= What you are asked to do =
From the line containing "(** The message" to the last line of the records, reproduce every line exactly and print nothing else.

(Beginning of Provided data)

Lemma collect_spec probes t :
  (∀ n, n ∈ (collect probes t).1
        ↔ ∃ k ev, (k, ev) ∈ probes ∧ m_allNodes t !! k = Some n)
  ∧ (∀ m, m ∈ (collect probes t).2
        ↔ ∃ k ev, (k, ev) ∈ probes ∧ is_Some (m_allNodes t !! k)
                  ∧ m_allNodes t !! newNodeID ev = Some m).
Proof.
  induction probes as [|[k ev] rest [IH1 IH2]]; cbn [collect].
  - split; intros x; (split; [intros Hx; inversion Hx|]);
      intros (? & ? & Hx & _); inversion Hx.
  - destruct (collect rest t) as [drop active]. cbn [fst snd] in *.
    assert (Hd : ∀ n, n ∈ drop ∨ m_allNodes t !! k = Some n
                      ↔ ∃ k0 ev0, (k0, ev0) ∈ (k, ev) :: rest ∧ m_allNodes t !! k0 = Some n).
    { intros n. rewrite IH1. split.
      - intros [(k0 & ev0 & Hin & Hn)|Hn]; [exists k0, ev0|exists k, ev];
          (split; [|assumption]); [right; exact Hin | left].
      - intros (k0 & ev0 & Hin & Hn). apply elem_of_cons in Hin as [[= -> ->]|Hin];
          [right; exact Hn | left; eauto]. }
    assert (Ha : ∀ m, m ∈ active
                      ∨ (is_Some (m_allNodes t !! k) ∧ m_allNodes t !! newNodeID ev = Some m)
                      ↔ ∃ k0 ev0, (k0, ev0) ∈ (k, ev) :: rest ∧ is_Some (m_allNodes t !! k0)
                                  ∧ m_allNodes t !! newNodeID ev0 = Some m).
    { intros m. rewrite IH2. split.
      - intros [(k0 & ev0 & Hin & Hn)|Hn]; [exists k0, ev0|exists k, ev];
          (split; [|assumption]); [right; exact Hin | left].
      - intros (k0 & ev0 & Hin & Hn). apply elem_of_cons in Hin as [[= -> ->]|Hin];
          [right; exact Hn | left; eauto]. }
    cbn [fst snd]. destruct (m_allNodes t !! k) as [n|] eqn:Ek.
    + destruct (m_allNodes t !! newNodeID ev) as [m|] eqn:Em; cbn [fst snd]; split.
      * intros x. rewrite elem_of_cons, <- Hd. split; [intros [->|?]; auto|].
        intros [?|[= ->]]; auto.
      * intros x. rewrite elem_of_cons, <- Ha. split; [intros [->|?]; eauto|].
        intros [?|[_ [= ->]]]; auto.
      * intros x. rewrite elem_of_cons, <- Hd. split; [intros [->|?]; auto|].
        intros [?|[= ->]]; auto.
      * intros x. rewrite <- Ha. split; [auto|]. intros [?|[_ ?]]; [auto|discriminate].
    + split.
      * intros x. rewrite <- Hd. split; [auto|]. intros [?|?]; [auto|discriminate].
      * intros x. rewrite <- Ha. split; [auto|].
        intros [?|[[? ?] _]]; [auto|discriminate].
Qed.
Lemma only_appends_insert_method name task_id method_type maturity unique_id :
  only_appends (insert_method name task_id method_type maturity unique_id).
Proof.
  intros w r w' H. unfold insert_method in H.
  destruct (existsb _ _); injection H as _ <-;
    [split; [apply grows_refl | reflexivity] | solve_insert].
Qed.

Lemma only_appends_get_or_create_project : only_appends get_or_create_project.
Proof.
  apply only_appends_bind; [apply only_appends_project_by_name|].
  intros [p|]; [apply only_appends_ret | apply only_appends_insert_project].
Qed.

Lemma only_appends_get_or_create_technology : only_appends get_or_create_technology.
Proof.
  apply only_appends_bind; [apply only_appends_technology_by_name|].
  intros [t|]; [apply only_appends_ret | apply only_appends_insert_technology].
Qed.

Lemma only_appends_task_body project task_data tasks :
  only_appends (task_body project task_data tasks).
Proof.
  destruct task_data as [code description]. unfold task_body.
  apply only_appends_bind; [apply only_appends_task_by_code|]. intros found.
  apply only_appends_bind.
  - destruct found; [apply only_appends_ret | apply only_appends_insert_task].
  - intros task. apply only_appends_ret.
Qed.

Lemma only_appends_method_data_body tasks method_data u :
  only_appends (method_data_body tasks method_data u).
Proof.
  destruct method_data as [[[name code] method_type] maturity].
  unfold method_data_body. destruct (tasks !! code) as [task|];
    [|apply only_appends_fail].
  apply only_appends_bind; [apply only_appends_method_by_name|].
  intros [m|]; [apply only_appends_ret|].
  apply only_appends_bind; [apply only_appends_insert_method|].
  intros _. apply only_appends_ret.
Qed.

Lemma only_appends_populate_catalog : only_appends populate_catalog.
Proof.
  unfold populate_catalog.
  apply only_appends_bind; [apply only_appends_get_or_create_project|].
  intros project.
  apply only_appends_bind;
    [apply only_appends_for_each, only_appends_task_body|].
  intros tasks.
  apply only_appends_bind; [apply only_appends_get_or_create_technology|].
  intros technology.
  apply only_appends_bind;
    [apply only_appends_for_each, only_appends_method_data_body|].
  intros _. apply only_appends_ret.
Qed.
(** * backup_engine.py: the deduplicating backup engine, embedded in Rocq

    The engine of [src/backup_engine.py] keeps three SQLite tables (jobs,
    backups, chunks).  Every method opens a connection, runs a handful of
    statements and commits; the embedding below passes the three tables
    explicitly, as lists of rows in rowid order, and returns the committed
    tables.  What the engine takes from the Python library ([hashlib],
    [zlib]) is modelled first. *)

From Stdlib Require Import String Ascii ZArith QArith Lia Bool.
From Stdlib Require Import List.
From Stdlib Require Import Permutation Sorted.
From Stdlib Require Import Init.Byte Strings.Byte.
From Stdlib Require Import DecimalString.
Import ListNotations.

Local Open Scope string_scope.
Local Open Scope list_scope.
Local Open Scope Z_scope.

(** [bytes] objects. *)
Definition bytes := list byte.

Definition len {A : Type} (l : list A) : Z := Z.of_nat (length l).

Definition Z_of_byte (b : byte) : Z := Z.of_N (Byte.to_N b).

Definition byte_of_Z (z : Z) : byte :=
  match Byte.of_N (Z.to_N (z mod 256)) with
  | Some b => b
  | None => x00
  end.

(** [str.encode()] on text whose characters are all below 256. *)
Definition encode (s : string) : bytes := list_byte_of_string s.

(** ** hashlib *)
Module Hashlib.

Definition w32 (z : Z) : Z := z mod 4294967296.

Definition add32 (x y : Z) : Z := w32 (x + y).

Definition not32 (x : Z) : Z := 4294967295 - x.

Definition rotr32 (n x : Z) : Z :=
  Z.lor (Z.shiftr x n) (w32 (Z.shiftl x (32 - n))).

Definition rotl32 (n x : Z) : Z :=
  Z.lor (w32 (Z.shiftl x n)) (Z.shiftr x (32 - n)).

Definition hex_digit (z : Z) : ascii :=
  if z <? 10 then ascii_of_nat (Z.to_nat (48 + z))
  else ascii_of_nat (Z.to_nat (87 + z)).

Definition hex_of_byte (z : Z) (rest : string) : string :=
  String (hex_digit (z / 16)) (String (hex_digit (z mod 16)) rest).

Fixpoint hex_of_bytes (l : list Z) : string :=
  match l with
  | [] => EmptyString
  | z :: l' => hex_of_byte z (hex_of_bytes l')
  end.

(** Big-endian and little-endian byte strings of [n] bytes. *)
Fixpoint be_bytes (n : nat) (z : Z) : list Z :=
  match n with
  | O => []
  | S n' => (Z.shiftr z (8 * Z.of_nat n')) mod 256 :: be_bytes n' z
  end.

Fixpoint le_bytes (n : nat) (z : Z) : list Z :=
  match n with
  | O => []
  | S n' => z mod 256 :: le_bytes n' (Z.shiftr z 8)
  end.

Fixpoint be_word (l : list Z) (acc : Z) : Z :=
  match l with
  | [] => acc
  | b :: l' => be_word l' (acc * 256 + b)
  end.

Fixpoint le_word (l : list Z) : Z :=
  match l with
  | [] => 0
  | b :: l' => b + 256 * le_word l'
  end.

(** The message followed by the byte 0x80 and zero bytes up to 56 modulo 64;
    the 8 bytes of the bit length are appended by the caller, in its own byte
    order. *)
Definition pad_zeros (n : Z) : list Z :=
  repeat 0 (Z.to_nat ((55 - n) mod 64)).

(** Cuts a list into runs of [size] items ([fuel] bounds the number of runs). *)
Fixpoint blocks {A : Type} (fuel : nat) (size : nat) (l : list A) : list (list A) :=
  match fuel with
  | O => []
  | S fuel' =>
      match l with
      | [] => []
      | _ => firstn size l :: blocks fuel' size (skipn size l)
      end
  end.

Definition words_of (conv : list Z -> Z) (block : list Z) : list Z :=
  map conv (blocks 16 4 block).

(** *** SHA-256 (FIPS 180-4) *)

Definition sha256_K : list Z :=
  [ 1116352408; 1899447441; 3049323471; 3921009573; 961987163; 1508970993;
    2453635748; 2870763221; 3624381080; 310598401; 607225278; 1426881987;
    1925078388; 2162078206; 2614888103; 3248222580; 3835390401; 4022224774;
    264347078; 604807628; 770255983; 1249150122; 1555081692; 1996064986;
    2554220882; 2821834349; 2952996808; 3210313671; 3336571891; 3584528711;
    113926993; 338241895; 666307205; 773529912; 1294757372; 1396182291;
    1695183700; 1986661051; 2177026350; 2456956037; 2730485921; 2820302411;
    3259730800; 3345764771; 3516065817; 3600352804; 4094571909; 275423344;
    430227734; 506948616; 659060556; 883997877; 958139571; 1322822218;
    1537002063; 1747873779; 1955562222; 2024104815; 2227730452; 2361852424;
    2428436474; 2756734187; 3204031479; 3329325298 ].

(End of Provided data)

= Exercise solution =
(** The message followed by the byte 0x80 and zero bytes up to 56 modulo 64;
    the 8 bytes of the bit length are appended by the caller, in its own byte
    order. *)
Definition pad_zeros (n : Z) : list Z :=
  repeat 0 (Z.to_nat ((55 - n) mod 64)).

(** Cuts a list into runs of [size] items ([fuel] bounds the number of runs). *)
Fixpoint blocks {A : Type} (fuel : nat) (size : nat) (l : list A) : list (list A) :=
  match fuel with
  | O => []
  | S fuel' =>
      match l with
      | [] => []
      | _ => firstn size l :: blocks fuel' size (skipn size l)
      end
  end.

Definition words_of (conv : list Z -> Z) (block : list Z) : list Z :=
  map conv (blocks 16 4 block).

(** *** SHA-256 (FIPS 180-4) *)

Definition sha256_K : list Z :=
  [ 1116352408; 1899447441; 3049323471; 3921009573; 961987163; 1508970993;
    2453635748; 2870763221; 3624381080; 310598401; 607225278; 1426881987;
    1925078388; 2162078206; 2614888103; 3248222580; 3835390401; 4022224774;
    264347078; 604807628; 770255983; 1249150122; 1555081692; 1996064986;
    2554220882; 2821834349; 2952996808; 3210313671; 3336571891; 3584528711;
    113926993; 338241895; 666307205; 773529912; 1294757372; 1396182291;
    1695183700; 1986661051; 2177026350; 2456956037; 2730485921; 2820302411;
    3259730800; 3345764771; 3516065817; 3600352804; 4094571909; 275423344;
    430227734; 506948616; 659060556; 883997877; 958139571; 1322822218;
    1537002063; 1747873779; 1955562222; 2024104815; 2227730452; 2361852424;
    2428436474; 2756734187; 3204031479; 3329325298 ].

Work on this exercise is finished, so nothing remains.